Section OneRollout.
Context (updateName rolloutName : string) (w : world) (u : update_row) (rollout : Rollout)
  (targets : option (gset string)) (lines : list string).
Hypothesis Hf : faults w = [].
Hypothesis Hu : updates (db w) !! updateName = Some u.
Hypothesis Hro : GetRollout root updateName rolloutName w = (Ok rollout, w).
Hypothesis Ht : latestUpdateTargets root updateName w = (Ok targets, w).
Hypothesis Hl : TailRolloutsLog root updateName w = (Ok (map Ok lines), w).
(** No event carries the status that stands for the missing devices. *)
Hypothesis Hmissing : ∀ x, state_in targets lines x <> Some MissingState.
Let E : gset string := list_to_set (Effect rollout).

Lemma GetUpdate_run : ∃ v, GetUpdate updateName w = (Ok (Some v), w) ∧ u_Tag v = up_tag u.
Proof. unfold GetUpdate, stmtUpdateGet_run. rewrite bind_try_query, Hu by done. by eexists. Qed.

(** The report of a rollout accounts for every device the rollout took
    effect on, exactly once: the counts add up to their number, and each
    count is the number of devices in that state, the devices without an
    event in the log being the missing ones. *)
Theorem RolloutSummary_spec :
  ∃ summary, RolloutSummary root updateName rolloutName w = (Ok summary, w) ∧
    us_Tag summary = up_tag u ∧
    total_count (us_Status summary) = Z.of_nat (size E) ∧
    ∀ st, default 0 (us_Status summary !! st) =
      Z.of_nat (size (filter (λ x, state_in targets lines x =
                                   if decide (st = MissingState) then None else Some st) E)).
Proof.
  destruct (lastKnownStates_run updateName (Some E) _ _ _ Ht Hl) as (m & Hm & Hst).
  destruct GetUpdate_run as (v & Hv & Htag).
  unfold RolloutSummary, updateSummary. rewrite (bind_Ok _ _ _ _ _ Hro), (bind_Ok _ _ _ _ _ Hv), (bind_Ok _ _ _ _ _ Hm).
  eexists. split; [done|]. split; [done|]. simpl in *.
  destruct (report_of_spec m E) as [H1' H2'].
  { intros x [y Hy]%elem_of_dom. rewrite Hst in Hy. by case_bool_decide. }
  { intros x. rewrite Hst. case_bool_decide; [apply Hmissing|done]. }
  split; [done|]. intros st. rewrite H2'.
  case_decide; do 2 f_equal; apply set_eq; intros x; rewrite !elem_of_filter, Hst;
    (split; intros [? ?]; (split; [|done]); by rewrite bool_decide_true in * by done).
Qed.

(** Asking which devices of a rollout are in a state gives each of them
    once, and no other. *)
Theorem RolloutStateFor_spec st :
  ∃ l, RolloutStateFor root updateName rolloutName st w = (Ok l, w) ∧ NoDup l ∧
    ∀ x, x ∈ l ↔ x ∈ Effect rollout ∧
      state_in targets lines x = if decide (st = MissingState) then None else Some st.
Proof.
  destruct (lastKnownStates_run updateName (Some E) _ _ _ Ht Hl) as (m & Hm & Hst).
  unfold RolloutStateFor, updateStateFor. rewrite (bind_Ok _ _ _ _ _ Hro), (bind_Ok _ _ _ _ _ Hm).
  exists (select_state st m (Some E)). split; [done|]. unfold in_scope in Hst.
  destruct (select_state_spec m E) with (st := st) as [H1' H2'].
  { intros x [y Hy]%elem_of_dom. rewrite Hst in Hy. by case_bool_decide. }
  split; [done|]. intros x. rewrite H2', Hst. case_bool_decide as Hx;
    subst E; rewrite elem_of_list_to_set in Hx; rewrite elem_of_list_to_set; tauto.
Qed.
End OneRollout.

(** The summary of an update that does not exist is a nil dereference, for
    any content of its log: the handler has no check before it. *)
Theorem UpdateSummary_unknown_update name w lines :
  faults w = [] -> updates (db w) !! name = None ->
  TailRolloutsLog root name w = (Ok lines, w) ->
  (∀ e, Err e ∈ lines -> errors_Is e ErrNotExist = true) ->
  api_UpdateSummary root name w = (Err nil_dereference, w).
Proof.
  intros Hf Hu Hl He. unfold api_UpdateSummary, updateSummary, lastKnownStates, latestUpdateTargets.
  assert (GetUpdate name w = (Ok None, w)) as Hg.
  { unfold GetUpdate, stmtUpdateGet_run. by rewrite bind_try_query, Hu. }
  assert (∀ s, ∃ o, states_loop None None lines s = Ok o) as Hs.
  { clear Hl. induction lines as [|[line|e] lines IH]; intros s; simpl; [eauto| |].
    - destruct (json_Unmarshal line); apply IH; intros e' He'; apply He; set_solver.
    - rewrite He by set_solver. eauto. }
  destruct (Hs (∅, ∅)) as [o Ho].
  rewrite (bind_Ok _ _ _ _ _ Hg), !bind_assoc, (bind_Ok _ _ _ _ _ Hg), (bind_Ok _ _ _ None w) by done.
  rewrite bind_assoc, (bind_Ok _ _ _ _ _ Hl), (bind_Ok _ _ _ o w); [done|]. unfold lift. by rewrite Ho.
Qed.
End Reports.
┄┄┄┄┄┄┄┄┄┄
Work request - For each line in the data that contains the string "simpl", give a copy of that line.

Written solution -
  eexists. split; [done|]. split; [done|]. simpl in *.
  { clear Hl. induction lines as [|[line|e] lines IH]; intros s; simpl; [eauto| |].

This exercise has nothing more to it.